I believe I read about this practice first at NC… how are these deals supposed to be enforceable? More to the point how are people supposed to have any confidence of a “normal” closing, ie. where all the legal requirements are met, documents handled and transferred properly, risks assumed by historically relevant parties (if I’m still paying for title insurance that leaves me exposed without a clear title, how can that policy be worth anything?)
Let’s slow down an already depressed housing market by requiring every buyer and seller to bring aggressive (as opposed to routine) counsel to closing to hash out every wrinkle in the transaction. Nice.
I don’t think that will even help. You can’t straighten out title chain personally while you are sitting in escrow.
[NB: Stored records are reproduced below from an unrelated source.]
(* ===== verification/EncTypes.v ===== *)
(** * x/encmempool/types: records, parameters and their validation

    Models x/encmempool/types/types.go: the governance parameters, the round,
    dealing, key and ciphertext records the keeper stores, the evaluation-point
    accessors, and the validation of parameters and of an imported genesis.
    Error values carry the fixed part of the Go message. *)
From S2P Require Import Prelude Codec.
From stdpp Require Import gmap strings list.
From Stdlib Require Import ZArith Lia.
(** The dynamic program decides the existence of a coalition. *)
Lemma coalition_exists members threshold :
  Forall (fun m => Weighted m = true) members -> weights_nonneg members ->
  0 < stake members -> stake members * 3 < 2 ^ 256 -> 0 < threshold ->
  exists b, coalitionBelowTwoThirdsCanDecrypt members threshold = Ret b /\
    (b = true <-> exists C, C `sublist_of` members /\ threshold <= TotalEvalPoints C /\
                            3 * stake C <= 2 * stake members).
Proof.
  intros Hw Hnn Hpos Hb Ht. unfold coalitionBelowTwoThirdsCanDecrypt.
  rewrite (proj2 (Z.eqb_neq threshold 0)) by lia.
  rewrite totals_run by (done || lia). cbn [mbind outcome_bind]. set (S := TotalEvalPoints members).
  assert (HS : 0 <= S) by (apply sumZ_nonneg, Forall_true, owned_nonneg).
  rewrite (proj2 (Z.ltb_lt 0 (stake members))) by lia. cbn [negb orb].
  assert (Hno : S < threshold -> false = true <-> exists C, C `sublist_of` members /\
    threshold <= TotalEvalPoints C /\ 3 * stake C <= 2 * stake members).
  { intros Hlt. split; [done|]. intros (C & HC & Hle & _). apply coalition_points_le in HC. fold S in HC. lia. }
  destruct (Z.eqb_spec S 0); [exists false; split; [done|]; apply Hno; lia|].
  destruct (Z.ltb_spec S threshold); [exists false; split; [done|]; by apply Hno|].
  destruct (dp_members_inv S members [] {[ 0 := 0 ]}) as (dp & R & Hs & Hc); try done; [simpl; lia| |].
  { split.
    - intros k v Hk. apply lookup_singleton_Some in Hk as [<- <-]. exists []. split_and!; [done| |done].
      rewrite cap_min. unfold TotalEvalPoints. simpl. lia.
    - intros C HC. apply sublist_nil_r in HC as ->. exists 0. rewrite cap_min. unfold TotalEvalPoints. simpl.
      rewrite Z.min_r by lia. by rewrite lookup_singleton_eq. }
  rewrite R. cbn [mbind outcome_bind]. rewrite o_int_fits by (apply int_fits_spec; lia).
  cbn [mbind outcome_bind]. simpl in Hs, Hc.
  destruct (dp_scan_spec dp (stake members * 2) (seqZ threshold (S + 1 - threshold))) as (b & Rb & Hb').
  { intros k v Hk. destruct (Hs k v Hk) as (C & HC & _ & <-).
    pose proof (sublist_sum_le _ _ _ Hnn HC) as Hle.
    pose proof (sumZ_nonneg _ _ (sublist_Forall _ _ _ HC Hnn)) as H0'.
    fold (stake C) in H0', Hle. fold (stake members) in Hle. lia. }
  exists b. split; [done|]. rewrite Hb'. split.
  - intros (p & v & Hp & Hv & Hl). apply elem_of_seqZ in Hp.
    destruct (Hs p v Hv) as (C & HC & Hcap & <-). exists C. rewrite cap_min in Hcap. split_and!; [done|lia|lia].
  - intros (C & HC & Hle & Hst). destruct (Hc C HC) as (v & Hv & Hvle).
    pose proof (coalition_points_le _ _ HC). fold S in H1.
    rewrite cap_min, Z.min_r in Hv by lia.
    exists (TotalEvalPoints C), v. split_and!; [apply elem_of_seqZ; lia|done|lia].
Qed.

Definition operator_over (t bar : Z) (m : RoundMember) : bool :=
  (t <=? owned m) || ((0 <? bar) && (bar <=? owned m)).

Lemma operator_breach_spec t bar ms :
  Forall (fun m => Weighted m = true) ms -> Forall (fun m => owned m < 2 ^ 32) ms ->
  operator_breach t bar ms = if existsb (operator_over t bar) ms then Some true else None.
Proof.
  intros Hw Hs. induction ms as [|m ms IH]; [done|]. simpl.
  apply Forall_cons in Hw as [Hm Hw]. apply Forall_cons in Hs as [Hsm Hs]. rewrite Hm. simpl.
  unfold u32. rewrite Z.mod_small by (pose proof (owned_nonneg m); lia). rewrite IH by done.
  unfold operator_over at 2.
  by destruct (t <=? owned m), (0 <? bar), (bar <=? owned m).
Qed.

Lemma owned_le_total m ms : m ∈ ms -> owned m <= TotalEvalPoints ms.
Proof. intros Hm. apply sumZ_elem_le; [apply Forall_true, owned_nonneg|done]. Qed.

(** The three ways a committee is unsafe at threshold [t]. *)
Definition committee_safe (members : list RoundMember) (t : Z) (strict : bool) : Prop :=
  (forall m, m ∈ members -> owned m < t) /\
  (strict = true -> t <= TotalEvalPoints members ->
     forall m, m ∈ members -> t <= TotalEvalPoints members - owned m) /\
  (forall C, C `sublist_of` members -> 3 * stake C <= 2 * stake members -> TotalEvalPoints C < t).

(** C34: the admission guard is exact. On a weighted committee it answers without
    overflow, and it admits exactly when no operator alone owns the threshold,
    (with the strict rule) no operator alone can withhold enough points to block
    reconstruction by all the others, and no coalition of at most two thirds of
    the stake owns the threshold. *)
Theorem concentration_guard_exact (members : list RoundMember) (t : Z) (strict : bool) :
  Forall (fun m => Weighted m = true) members -> weights_nonneg members ->
  0 < stake members -> stake members * 3 < 2 ^ 256 ->
  0 < t -> TotalEvalPoints members < 2 ^ 32 ->
  exists b, concentration_breached members t strict = Ret b /\
            (b = false <-> committee_safe members t strict).
Proof.
  intros Hw Hnn Hpos Hb Ht HS. unfold concentration_breached.
  set (S := TotalEvalPoints members) in *. set (bar := if strict then _ else 0).
  rewrite operator_breach_spec; [|done|].
  2:{ apply Forall_forall. intros m Hm. pose proof (owned_le_total m members Hm). fold S in H1. lia. }
  assert (Hbar : (0 <? bar) = strict && (t <=? S) /\ ((0 <? bar) = true -> bar = S - t + 1)).
  { unfold bar. destruct strict; [|done]. destruct (Z.ltb_spec t (S + 1)); simpl.
    - rewrite (proj2 (Z.ltb_lt _ _)), (proj2 (Z.leb_le _ _)) by lia. done.
    - by rewrite (proj2 (Z.leb_gt _ _)) by lia. }
  destruct Hbar as [Hbar1 Hbar2]. destruct (existsb _ members) eqn:E.
  - exists true. split; [done|]. split; [done|]. intros (Hs1 & Hs2 & _).
    apply existsb_exists in E as (m & Hm%list_elem_of_In & Ho). unfold operator_over in Ho.
    specialize (Hs1 m Hm). rewrite (proj2 (Z.leb_gt t (owned m))) in Ho by done. simpl in Ho.
    apply andb_true_iff in Ho as [H0b Hle]. rewrite (Hbar2 H0b) in Hle. rewrite Hbar1 in H0b. bool_prop.
    specialize (Hs2 ltac:(done) ltac:(done) m Hm). fold S in Hs2. lia.
  - destruct (coalition_exists members t) as (b & R & Hbt); try done. exists b. split; [done|].
    assert (Hop : forall m, m ∈ members -> operator_over t bar m = false).
    { intros m Hm. apply not_true_iff_false. intros Ho. apply not_true_iff_false in E. apply E.
      apply existsb_exists. exists m. split; [by apply list_elem_of_In|done]. }
    split.
    + intros ->. split_and!.
      * intros m Hm. specialize (Hop m Hm). unfold operator_over in Hop. bool_prop. lia.
      * intros -> HtS m Hm. specialize (Hop m Hm). unfold operator_over in Hop. fold S in HtS |- *.
        rewrite Hbar1 in *. rewrite (proj2 (Z.leb_le t S)) in * by done. simpl in *. rewrite Hbar2 in Hop by done.
        bool_prop. lia.
      * intros C HC Hst. apply Z.nle_gt. intros Hle. enough (false = true) by done. apply Hbt. eauto.
    + intros (_ & _ & Hs3). apply not_true_iff_false. intros Hbt'. apply Hbt in Hbt' as (C & HC & Hle & Hst).
      specialize (Hs3 C HC Hst). lia.
Qed.
(** C4: the generated key decrypts, whatever else is submitted.  After a
    successful finalisation, a message encrypted to the public key is recovered
    from any list of partials that contains the honest proven partials of at least
    [degree] different share indices, in any order and mixed with any others, as
    long as the partials the verifier accepts are correct; the on-chain path with
    cached share keys and pre-verified partials included. *)
Theorem dkg_end_to_end ds members degree disq weights minW res r nonce msg :
  1 <= degree -> members <> [] -> well_dealt degree ds ->
  FinalizePublicWeighted members degree (publish ds) disq weights minW = Ret res ->
  ~ r ≡q 0 -> String.length nonce = 12%nat ->
  exists ct pts, EncryptWithR r nonce (Pub res) msg = Ret ct /\
    ParseCommitmentPoints (PublicCommitments res) = Some pts /\
  forall cached pre partials holders,
    cache_right pts cached ->
    NoDup holders -> degree <= Z.of_nat (length holders) ->
    (forall i, i ∈ holders -> 1 <= i < max_index /\ sh_Xi (joint_share ds (Qual res) i) <> 0 /\
       exists k, honest_partial k ds (Qual res) (ScalarBaseMultNonConst r) i ∈ partials) ->
    (forall s, usable_partial (joint degree ds (Qual res)) (ct_A ct) cached pre partials s ->
       ds_Index s < max_index /\
       ParsePubKey (ds_D s) = Some (ScalarMultNonConst (peval (joint degree ds (Qual res)) (ds_Index s)) (ScalarBaseMultNonConst r))) ->
  exists shared, RecoverVerifiedWithKeys pts (ct_A ct) degree partials cached pre = Ret shared /\ Decrypt shared ct = Ret msg.
Proof.
  intros Hd Hm Hw Hfin Hr Hn.
  destruct (finalize_result ds members degree disq weights minW res Hd Hm Hw Hfin) as (HQ & HP & HC & Hnz).
  assert (Hq : forall q, q ∈ Qual res -> q ∈ ds.*1) by (rewrite HQ; intros q Hin; apply elem_of_qualified in Hin; naive_solver).
  rewrite <- HQ in HP, HC, Hnz. clear HQ Hfin.
  destruct (joint_encrypts ds (Qual res) degree r nonce msg Hd Hw Hq Hnz Hr Hn) as (ct & Henc & HA & Hdec).
  exists ct, (ScalarBaseMultNonConst <$> joint degree ds (Qual res)). rewrite HP, HC. split_and!; [done|by apply parse_commits|].
  intros cached pre partials holders Hcache Hnd Hlen Hh Hsound. eexists. split; [|exact Hdec].
  apply RecoverVerifiedWithKeys_ok; [done| | |done|].
  - unfold joint. destruct (Z.to_nat degree) eqn:En; [lia|done].
  - unfold joint. rewrite length_fmap, length_seq. lia.
  - exists holders. split_and!; [done..|]. intros i Hi. destruct (Hh i Hi) as (Hir & Hx & k & Hin). by eapply honest_usable.
Qed.

End end_to_end.

(** ** Complaints *)
Section complaints.
Context `{CurveLaws} `{AesGcmLaws}.

(** What the holder of [x] sends to complain about the ciphertext [ct] with the
    ephemeral point [A]: the shared point and the proof, made with the nonce [k],
    that it belongs to their announced key. *)
Definition complain (k x idx : Z) (A : Point) (commitments : list string) (ct : Ciphertext) : bool * bool :=
  let D := ScalarMultNonConst x A in
  VerifyJustifiedComplaint idx (compressCopy (ScalarBaseMultNonConst x)) commitments (ct_A ct) (ct_Nonce ct) (ct_Body ct)
    (compressCopy D) (MarshalDLEQProof (prove_with k (mkShare idx x) A D)).

Lemma complain_verdict k x idx A commitments pts ct :
  ~ x ≡q 0 -> ParsePubKey (ct_A ct) = Some A -> String.length (ct_Nonce ct) = 12%nat ->
  ParseCommitmentPoints commitments = Some pts ->
  complain k x idx A commitments ct =
  (match DecryptShareFrom x idx ct with Ret s => negb (VerifyShare pts idx (Some s)) | _ => true end, true).
Proof.
  intros Hx EA Hn Hc. assert (HD : ScalarMultNonConst x A <> Infinity) by (apply smul_finite; [by eapply parse_finite|done]).
  unfold complain, VerifyJustifiedComplaint, DecryptShareFrom, ComputeShare.
  assert (EA' : parsePoint (ct_A ct) = Some A) by exact EA. rewrite EA', EA, Hn. cbn [mbind outcome_bind sh_Index sh_Xi ds_D].
  change (negb (Z.of_nat 12 =? NonceSize)) with false. cbv iota.
  assert (EY : parsePoint (compressCopy (ScalarBaseMultNonConst x)) = Some (ScalarBaseMultNonConst x))
    by (apply parse_compressed, base_finite, Hx).
  assert (ED : parsePoint (compressCopy (ScalarMultNonConst x A)) = Some (ScalarMultNonConst x A)) by by apply parse_compressed.
  pose proof (prove_verify k (mkShare idx x) A _ (ct_A ct) EA' eq_refl HD) as Hv. cbn [sh_Index sh_Xi] in Hv.
  rewrite EY, prove_with_parses, Hv. cbn [negb].
  unfold compress, compressCopy in *. rewrite ED, Hc. replace (mkCiphertext (ct_A ct) (ct_Nonce ct) (ct_Body ct)) with ct by by destruct ct.
  destruct (Decrypt _ ct) as [plain|e|m]; [|done..]. cbn [mbind outcome_bind]. destruct (negb _); [done|].
  destruct (SetBytes plain).2; [done|]. by destruct (VerifyShare _ _ _).
Qed.

Lemma share_roundtrip x idx r nonce share :
  ~ x ≡q 0 -> ~ r ≡q 0 -> String.length nonce = 12%nat -> canonical share ->
  exists ct, EncryptShareTo r nonce (compressCopy (ScalarBaseMultNonConst x)) share = Ret ct /\
    ParsePubKey (ct_A ct) = Some (ScalarBaseMultNonConst r) /\ ct_Nonce ct = nonce /\ DecryptShareFrom x idx ct = Ret share.
Proof.
  intros Hx Hr Hn Hs. unfold EncryptShareTo, EncryptWithR, compressCopy. rewrite parse_compressed by by apply base_finite.
  eexists. split; [reflexivity|]. cbn [ct_A ct_Nonce]. unfold compress.
  assert (EA : ParsePubKey (SerializeCompressed (ScalarBaseMultNonConst r)) = Some (ScalarBaseMultNonConst r))
    by by apply parse_compressed, base_finite.
  split_and!; [done..|]. unfold DecryptShareFrom, ComputeShare. cbn [ct_A]. rewrite EA. cbn [mbind outcome_bind sh_Index sh_Xi ds_D].
  unfold parsePoint, compress. rewrite parse_compressed by (apply smul_finite; [by apply base_finite|done]).
  unfold Decrypt. cbn [ct_Nonce ct_Body]. rewrite Hn. change (negb (Z.of_nat 12 =? NonceSize)) with false. cbv iota.
  replace (ScalarMultNonConst x (ScalarBaseMultNonConst r)) with (ScalarMultNonConst r (ScalarBaseMultNonConst x))
    by (rewrite !base_mul; f_equal; ring).
  rewrite gcm_open_seal. cbn [mbind outcome_bind]. unfold scalar_bytes at 1. rewrite be_bytes_length, Nat.eqb_refl. cbn [negb].
  by rewrite SetBytes_scalar.
Qed.

(** C33: a complaint convicts exactly the dealers that cheated.  With a valid key of
    their own, a member's evidence against any dealt ciphertext is always accepted,
    and its verdict is guilty if and only if the ciphertext does not open to a share
    that matches the dealer's commitments; a share encrypted by [EncryptShareTo] opens
    to itself, so an honest dealer is acquitted and a wrong share is convicted. *)
Theorem complaint_convicts_cheaters x idx k commitments pts :
  ~ x ≡q 0 -> ParseCommitmentPoints commitments = Some pts ->
  (forall ct A, ParsePubKey (ct_A ct) = Some A -> String.length (ct_Nonce ct) = 12%nat ->
     (complain k x idx A commitments ct).2 = true /\
     ((complain k x idx A commitments ct).1 = false <->
      exists s, DecryptShareFrom x idx ct = Ret s /\ VerifyShare pts idx (Some s) = true)) /\
  (forall r nonce share, ~ r ≡q 0 -> String.length nonce = 12%nat -> canonical share ->
     exists ct, EncryptShareTo r nonce (compressCopy (ScalarBaseMultNonConst x)) share = Ret ct /\
       complain k x idx (ScalarBaseMultNonConst r) commitments ct = (negb (VerifyShare pts idx (Some share)), true)).
Proof.
  intros Hx Hc. split.
  - intros ct A EA Hn. rewrite (complain_verdict k x idx A commitments pts ct Hx EA Hn Hc). split; [done|]. cbn [fst].
    destruct (DecryptShareFrom x idx ct) as [s|e|m]; [|naive_solver..].
    destruct (VerifyShare pts idx (Some s)) eqn:E; simpl; naive_solver.
  - intros r nonce share Hr Hn Hs.
    destruct (share_roundtrip x idx r nonce share Hx Hr Hn Hs) as (ct & Henc & EA & En & Hd).
    exists ct. split; [done|]. rewrite (complain_verdict k x idx _ commitments pts ct Hx EA) by (rewrite ?En; done).
    by rewrite Hd.
Qed.
End complaints.
(* ===== verification/DkgNode.v ===== *)
(** * x/encmempool/dkgnode: the key generation on the node

    Models enckey.go: the stored encryption key, the dealing a node builds for a
    round, the shares it derives from the committed dealings, the search for dealers
    that poisoned them and the proven partial decryptions.  Reading and writing the
    key file is I/O; the random polynomial, scalars and nonces are arguments. *)
From S2P Require Import Prelude Codec Bank Sha256 EncTypes StakeWeight Threshold CurveModel Dkg DkgProofs EncKeeper EncRegistry EncDkg EncIngest EncFrame.
From stdpp Require Import gmap strings list.
From Stdlib Require Import ZArith Lia.
(* ===== verification/EncInvariant.v ===== *)
(** * x/encmempool: the in-flight ciphertexts and their reference counts

    The keeper counts the ciphertexts in flight in three ways — in all, per
    submitter and per DKG epoch — and relies on the counts at admission, at
    shedding and when it decides whether an epoch's key may be deleted.
    [enc_inv] says that the stored counts are the true ones; the lemmas show
    that admission, bond stamping and release preserve it. *)
From S2P Require Import Prelude Codec Bank EncTypes Threshold Dkg EncKeeper EncFrame.
From stdpp Require Import gmap strings list sorting.
From Stdlib Require Import ZArith Lia.

#[local] Set Default Goal Selector "!".
Open Scope Z_scope.

Module EncInvariant.
Import EncTypes EncKeeper EncFrame.

(** ** Numbers in the store *)

Section numbers.
Context {B : Type}.
Implicit Types w : World B.

Lemma readU64_range k w : is_u64 (readU64 k w).
Proof.
  unfold readU64, is_u64. destruct (sget k w) as [bz|]; [|lia].
  destruct (Nat.eqb_spec (String.length bz) 8) as [E|]; [|lia].
  pose proof (be_decode_acc_range bz 0 ltac:(lia)) as Hr. rewrite E in Hr.
  change (256 ^ Z.of_nat 8) with (2 ^ 64) in Hr. unfold be_decode. lia.
Qed.

Lemma sget_sset k k' v w : sget k (sset k' v w) = if decide (k' = k) then Some v else sget k w.
Proof. unfold sget, sset. rewrite kv_get_set. repeat case_decide; naive_solver. Qed.
Lemma sget_sdel k k' w : sget k (sdel k' w) = if decide (k' = k) then None else sget k w.
Proof. unfold sget, sdel. rewrite kv_get_delete. repeat case_decide; naive_solver. Qed.
(* ===== verification/VoteExtProofs.v ===== *)
(** * evmd: properties of the vote-extension handlers

    What an honest node attaches to its vote is safe, is accepted by its peers, is
    carried by an honest proposal and takes effect when it is consumed. *)
From S2P Require Import Prelude Codec Bank Sha256 VoteTrim EncTypes StakeWeight Threshold CurveModel Dkg DkgProofs EncKeeper EncRegistry EncDkg EncIngest EncFrame DkgNode EncInvariant VoteExt.
From stdpp Require Import gmap strings list sorting.
From Stdlib Require Import ZArith Lia.

#[local] Set Default Goal Selector "!".
Open Scope Z_scope.

Module VoteExtProofs.
Import EncTypes EncKeeper EncRegistry EncDkg EncIngest EncFrame EncInvariant Threshold Dkg DkgProofs DkgNode VoteExt.

(** ** The cache of poison verdicts *)
Section cache.


Lemma evict_subseteq fuel cache : evict fuel cache ⊆ cache.
Proof.
  revert cache. induction fuel as [|n IH]; intros cache; cbn [evict]; [done|]. destruct (_ <=? _); [|done].
  etransitivity; [apply IH|apply delete_subseteq].
Qed.

Lemma oldest_elem (l : list Z) o :
  foldl (fun oldest e => if (oldest =? 0) || (e <? oldest) then e else oldest) o l ∈ o :: l.
Proof.
  revert o. induction l as [|e l IH]; intros o; cbn [foldl]; [by left|].
  destruct ((o =? 0) || (e <? o)); [specialize (IH e)|specialize (IH o)]; set_solver.
Qed.

Lemma oldest_in (cache : gmap Z (list PoisonReport)) : cache <> ∅ -> 0 ∉ dom cache -> is_Some (cache !! oldest_epoch cache).
Proof.
  intros Hne Hz. unfold oldest_epoch. destruct (map_to_list cache) as [|[e r] l] eqn:El; [by apply map_to_list_empty_iff in El|].
  cbn [fmap list_fmap foldl fst]. rewrite Z.eqb_refl. cbn [orb].
  pose proof (oldest_elem l.*1 e) as Hin. change (e :: l.*1) with ((e, r) :: l).*1 in Hin. rewrite <- El in Hin.
  apply list_elem_of_fmap in Hin as ([k v] & Ek & Hin). apply elem_of_map_to_list in Hin. cbn [fst] in Ek. rewrite Ek. by eexists.
Qed.
Lemma round_driver_hoare cur last active hash h p :
  0 <= cur -> cur + 1 < 2 ^ 64 -> (last <> None -> 0 < cur) ->
  (forall r, last = Some r -> r_Status r <> DkgStatusOpen) ->
  hoare (at_epoch cur last)
    (match last with
     | None => openRound (u64 (cur + 1)) active hash h p 1 "start"
     | Some lastRound =>
         if cur =? 0 then openRound (u64 (cur + 1)) active hash h p 1 "start" else
         if negb (String.eqb (r_MembersHash lastRound) hash) then member_change cur lastRound active hash h p else
         due ← (if String.eqb (r_Status lastRound) DkgStatusActive
                then (fun w => (stakeDriftRekeyDue lastRound active h p w, w)) else mret false);
         if due : bool then drift_rekey cur lastRound active hash h p
         else if String.eqb (r_Status lastRound) DkgStatusFailed
         then _ ← retryFailedRound cur lastRound active hash h p "retry"; mret tt
         else mret tt
     end) inv_post.
Proof.
  intros Hn0 Hc Hl Hopen. destruct last as [r|]; [|by apply openRound_hoare].
  specialize (Hl ltac:(done)). destruct (cur =? 0) eqn:E; bool_prop; [lia|].
  destruct (negb _); [apply member_change_hoare; auto|].
  apply (hoare_then_framed []); [frame_tac|done|]. intros [].
  - by apply drift_hoare.
  - destruct (String.eqb_spec (r_Status r) DkgStatusFailed) as [Ef|]; [|apply hoare_stop].
    eapply hoare_bind; [apply retry_hoare; [done..|rewrite Ef; discriminate]|]. intros ?. apply hoare_done.
Qed.

Lemma hoare_inv_framed {A : Type} ps cur (m : M (World B) A) :
  framed ps m -> apart ps = true -> hoare (fun w => inv w /\ GetCurrentEpoch w = cur) m (fun _ w => inv w /\ GetCurrentEpoch w = cur).
Proof.
  intros Hm Hp w o w' [Hi Hc] R. apply (Hm w o w') in R. assert (Hi' : inv w') by by eapply inv_frame.
  destruct o; [|done..]. split; [done|]. unfold apart in Hp; simpl in Hp; bool_prop.
  unfold GetCurrentEpoch. by rewrite (frame_readU64 _ _ _ _ R).
Qed.

Lemma endblock_hoare k ctx cp bonded cur :
  is_u64 cur -> cur + 1 < 2 ^ 64 ->
  hoare (fun w => inv w /\ GetCurrentEpoch w = cur) (endblock_body k ctx cp bonded) inv_post.
Proof.
  intros Hu Hc. unfold endblock_body.
  assert (Hstop : hoare (fun w => inv w /\ GetCurrentEpoch w = cur) (mret tt) inv_post).
  { intros w o w' [Hi _] [= <- <-]. exact Hi. }
  eapply hoare_bind; [by apply (hoare_inv_framed []), eq_refl; frame_tac|]. intros p; cbv beta.
  destruct (negb _); [done|].
  eapply hoare_bind; [by apply (hoare_inv_framed []); [apply framed_runtime_gate|]|]. intros go; cbv beta.
  destruct (negb go); [done|]. destruct (_ <? _); [done|].
  eapply hoare_bind; [by apply (hoare_inv_framed [30; 31]); [apply framed_advancePrecompute|]|]. intros ?; cbv beta.
  eapply hoare_bind; [apply (hoare_inv_framed [26; 27; 34]); [frame_tac; apply frame_gcStaleEncKeys|done]|]. intros ?; cbv beta.
  eapply hoare_bind; [apply hoare_gets|]. intros cur'; cbv beta. intros w o w' [[Hi Hw] ->] R. rewrite Hw in R.
  revert R. apply (hoare_bind (fun w => inv w /\ GetCurrentEpoch w = cur) _ _ _ _ (settle_hoare _ cur Hu)); [|done].
  intros last. apply hoare_assume. intros Hl. destruct last as [r|].
  2: { simpl. apply (hoare_then_framed []); [apply framed_ActiveMembers|done|]. intros ms.
       destruct (zlen ms =? 0); [apply hoare_stop|]. apply (round_driver_hoare cur None); [unfold is_u64 in Hu; lia|done..]. }
  destruct (String.eqb_spec (r_Status r) DkgStatusOpen) as [|Ho]; [apply hoare_stop|].
  apply (hoare_then_framed []); [apply framed_ActiveMembers|done|]. intros ms.
  destruct (zlen ms =? 0); [apply hoare_stop|].
  apply (round_driver_hoare cur (Some r)); [unfold is_u64 in Hu; lia|done..|]. by intros ? [= <-].
Qed.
Your only option is back out of escrow and hope they don’t charge the full escrow fee and then try and get your “earnest check” back that you wrote when you made your offer on the property.
Then a lot the sales the past year or two have been “investor” transactions where they pay cash. Bet their lawyers are busy now. But at least there was that tax credit for everyone else.
First, you should never go to closing unless you’ve had a real estate lawyer go through all the documents BEFORE hand. Otherwise you crawling into the Aligators mouth. this is called bringing your aligator to the table.
Then checking to make sure, line by line, that every letter is exactly the same on teh docs as the ones you recieved before hand. A normal closing should take 2-3 hours. Make them sweat. (if you’re out in 30 minutes you’re just raw chicken hanging over the pond…)
And if the title isn’t free and clear you walk away and get you’re escrow back. Any problems and you sue for non-performance and fraud.
Buying a home is the single largest financial transaction in most people’s lives. Why on earth would you rely on a HS grad REALTOR (TM) to hold your hand? Get your own aligator – it’s worth it.
Islam will change
I like the Aligator image. Sharks would work also…
You should go to an aligator farm during feeding time. Very iluminating and the kids will love it! Also, a very good lesson about nature.